America’s biggest banks will raise concerns about the US economy in third-quarter earnings reports starting next week, with analysts expecting them to set aside more than $4 billion to cover potential losses from bad debts.
Advance provisions will be far lower than those made by lenders at the start of the pandemic in 2020, when they increased their reserves by tens of billions of dollars to prepare for an economic shock that was largely averted thanks to containment measures. unprecedented monetary and fiscal stimulus. .
Now, as demand for loans continues to grow, banks are bracing for the possibility that rising interest rates will slow the economy and lead to higher loan losses – a concern that has already lowered bank stock prices this year.
“The overall economic outlook has deteriorated somewhat, so it would be natural to expect a gradual recovery in bank provisioning actions,” said Ken Usdin, banking analyst at Jefferies.
“At this point, there are not very high expectations for losses to increase anytime soon. But the bigger question is what the economy will look like over the next year to 18 months.
Based on analyst estimates compiled by Bloomberg. It would be the third consecutive quarter of loan loss provisions by banks.

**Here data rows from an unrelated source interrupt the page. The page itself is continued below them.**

(** * lmdrouter: the request decoder ([decoder.go])

    A shallow embedding of [UnmarshalRequest] and of the functions it is
    built from ([unmarshalEvent], [unmarshalBody], [unmarshalField],
    [parseInt64Param], [parseUint64Param], [parseFloat64Param]), followed by
    the properties of the binding engine.

    Conventions.
    - A Go [string] is a sequence of bytes: Rocq's [string].
    - A Go map that is only ever looked up is a [gmap]; a nil map behaves as
      the empty one.
    - A function that writes through a [reflect.Value] takes the content of
      that location before the call and returns its content after the call,
      together with what the call returned: an error, no error, or a panic.
    - Struct fields are settable (exported), as the documentation of
      [UnmarshalRequest] requires of the fields it fills. *)

From Stdlib Require Import ZArith String Ascii List Bool Lia.
From Stdlib Require Import Floats.SpecFloat.
From stdpp Require Import base option strings list gmap.

Local Open Scope string_scope.
Local Open Scope list_scope.
Local Open Scope Z_scope.

(** ** The Go library functions the decoder calls *)

(** *** [strings] *)

(** [strings.Split(s, sep)] for a separator of one byte: the components of
    [s] between the separators, in order; [n] separators give [n+1]
    components, some of which may be empty. *)
Fixpoint strings_Split (s : string) (sep : ascii) : list string :=
  match s with
  | EmptyString => [EmptyString]
  | String c s' =>
      if Ascii.eqb c sep then EmptyString :: strings_Split s' sep
      else match strings_Split s' sep with
           | h :: t => String c h :: t
           | [] => [String c EmptyString]
           end
  end.

Definition lower_byte (c : ascii) : ascii :=
  let n := nat_of_ascii c in
  if (65 <=? n)%nat && (n <=? 90)%nat then ascii_of_nat (n + 32) else c.

(** [strings.ToLower]: the letters [A]-[Z] are mapped to [a]-[z]. On text
    that is not ASCII Go maps each rune to its lower case; no such rune
    lower-cases to a letter or digit that [boolRegex] mentions, and a
    multi-byte encoding holds no ASCII byte, so the outcome of the match
    below is the one of this byte-wise map. *)
Fixpoint strings_ToLower (s : string) : string :=
  match s with
  | EmptyString => EmptyString
  | String c s' => String (lower_byte c) (strings_ToLower s')
  end.

(** *** [strconv] *)

Definition maxUint64 : Z := 2 ^ 64 - 1.

Definition digit_of (c : ascii) : option Z :=
  let n := Z.of_nat (nat_of_ascii c) in
  if (48 <=? n) && (n <=? 57) then Some (n - 48) else None.

Fixpoint parse_digits (acc : Z) (s : string) : option Z :=
  match s with
  | EmptyString => Some acc
  | String c s' =>
      match digit_of c with
      | Some d => parse_digits (acc * 10 + d) s'
      | None => None
      end
  end.

(** [strconv.ParseUint(s, 10, 64)]: [None] stands for a non-nil error
    (syntax or range); the decoder does not look at the value then. *)
Definition strconv_ParseUint (s : string) : option Z :=
  match s with
  | EmptyString => None
  | _ =>
      match parse_digits 0 s with
      | Some n => if n <=? maxUint64 then Some n else None
      | None => None
      end
  end.

(** [strconv.ParseInt(s, 10, 64)]: an optional sign, then the digits. *)
Definition strconv_ParseInt (s : string) : option Z :=
  match s with
  | EmptyString => None
  | String c s' =>
      let neg := Ascii.eqb c "-" in
      let digits := if Ascii.eqb c "+" || neg then s' else s in
      match digits with
      | EmptyString => None
      | _ =>
          match parse_digits 0 digits with
          | Some un =>
              if neg then (if un <=? 2 ^ 63 then Some (- un) else None)
              else (if un <? 2 ^ 63 then Some un else None)
          | None => None
          end
      end
  end.

Definition quote_char : ascii := ascii_of_nat 34.
Definition backslash : ascii := ascii_of_nat 92.

Fixpoint quote_body (s : string) : string :=
  match s with
  | EmptyString => EmptyString
  | String c s' =>
      if Ascii.eqb c quote_char || Ascii.eqb c backslash
      then String backslash (String c (quote_body s'))
      else String c (quote_body s')
  end.

(** [strconv.Quote], which [%q] prints a string with: the text between
    double quotes, a quote or a backslash in it escaped. (Go also escapes
    bytes that are not printable ASCII; the decoder quotes only the source
    component of a struct tag.) *)
Definition strconv_Quote (s : string) : string :=
  String quote_char (quote_body s +:+ String quote_char EmptyString).

(** *** [regexp] *)

(** The regular expressions [boolRegex] is made of: literals, the two
    anchors, concatenation and alternation. *)
Inductive regexp : Type :=
| re_BeginText
| re_EndText
| re_Literal (s : string)
| re_Concat (r1 r2 : regexp)
| re_Alternate (r1 r2 : regexp).

Fixpoint string_drop (n : nat) (s : string) : string :=
  match n, s with
  | O, _ => s
  | S n', String _ s' => string_drop n' s'
  | S _, EmptyString => EmptyString
  end.

(** A position in the text: how many bytes lie before it, and the text
    from it on. [re_step r p] lists the positions at which a match of [r]
    that starts at [p] can end. *)
Fixpoint re_step (r : regexp) (p : nat * string) : list (nat * string) :=
  match r with
  | re_BeginText => if Nat.eqb (fst p) 0 then [p] else []
  | re_EndText => match snd p with EmptyString => [p] | _ => [] end
  | re_Literal s =>
      if String.prefix s (snd p)
      then [((fst p + String.length s)%nat, string_drop (String.length s) (snd p))]
      else []
  | re_Concat r1 r2 => flat_map (re_step r2) (re_step r1 p)
  | re_Alternate r1 r2 => re_step r1 p ++ re_step r2 p
  end.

Investors will also be looking to see if banks are marking losses on loans for leveraged buyouts that they have committed to fund but have not yet been able to sell to third parties. In the second quarter, banks suffered hundreds of millions of dollars in mark-to-market losses.
JPMorgan, Morgan Stanley, Citi and Wells Fargo will release their results on October 14, followed by BofA on October 17 and Goldman the next day.
The KBW Bank Index is down around 22% in 2022, compared to a decline of around 20% in the benchmark S&P 500. The decline reflects fears that more loans could deteriorate, although the rise Interest rates help lenders increase net interest income – the difference between what banks pay for deposits and what they earn on loans and other assets.
“Banking stock investors, a group that is never inclined to ‘seize the moment,’ are already seeing ‘good news’ and ‘worry that we are approaching the peak of earnings,’ the analysts at Autonomous Research wrote.
Bank executives said U.S. credit quality remains excellent, with defaults well below historical norms, and businesses and customers still sitting on cash built up during the pandemic.
At an industry conference last month, JPMorgan Chairman Daniel Pinto said, “The consumer here in the United States is in a very, very good position.”
Analysts also say that major U.S. banks — following Federal Reserve-sponsored stress tests and new capital requirements — are well positioned to weather an economic downturn.
“Banks are entering this period of uncertainty from a position of strength,” said Jason Goldberg, banking analyst at Barclays.
Under a methodology introduced in 2020 – called current expected credit losses, or “Cecl” – banks are required to build up reserves during good times in order to have sufficient capital reserves in case of losses.
“The difference in economic outlook at end-June compared to end-September has narrowed markedly. And so according to Cecl, reserve building needs to increase,” said Gerard Cassidy of RBC Capital Markets.
Analysts expect earnings per share for the six major banks to decline by an average of about 22% in the quarter.
Third-quarter revenues from JPMorgan, BofA, Citi and Wells are expected to rise about 4% year-on-year, benefiting from higher net interest income.
Goldman and Morgan Stanley, which derive a larger share of their profits from investment banking, are expected to see their revenues fall due to the slowdown in trading.
“Traditional investment banking is very weak. Equity markets are down quite significantly,” said Christian Bolu, analyst at Autonomous Research.
The cuts will reinforce banks’ focus on expense and workforce management.
Banks’ equity and bond trading divisions – amid volatile markets – are expected to continue their strong performance in the third quarter.
“Trading, broadly speaking, is expected to be up modestly from the third quarter of last year, which was a particularly strong quarter,” Barclays’ Goldberg said.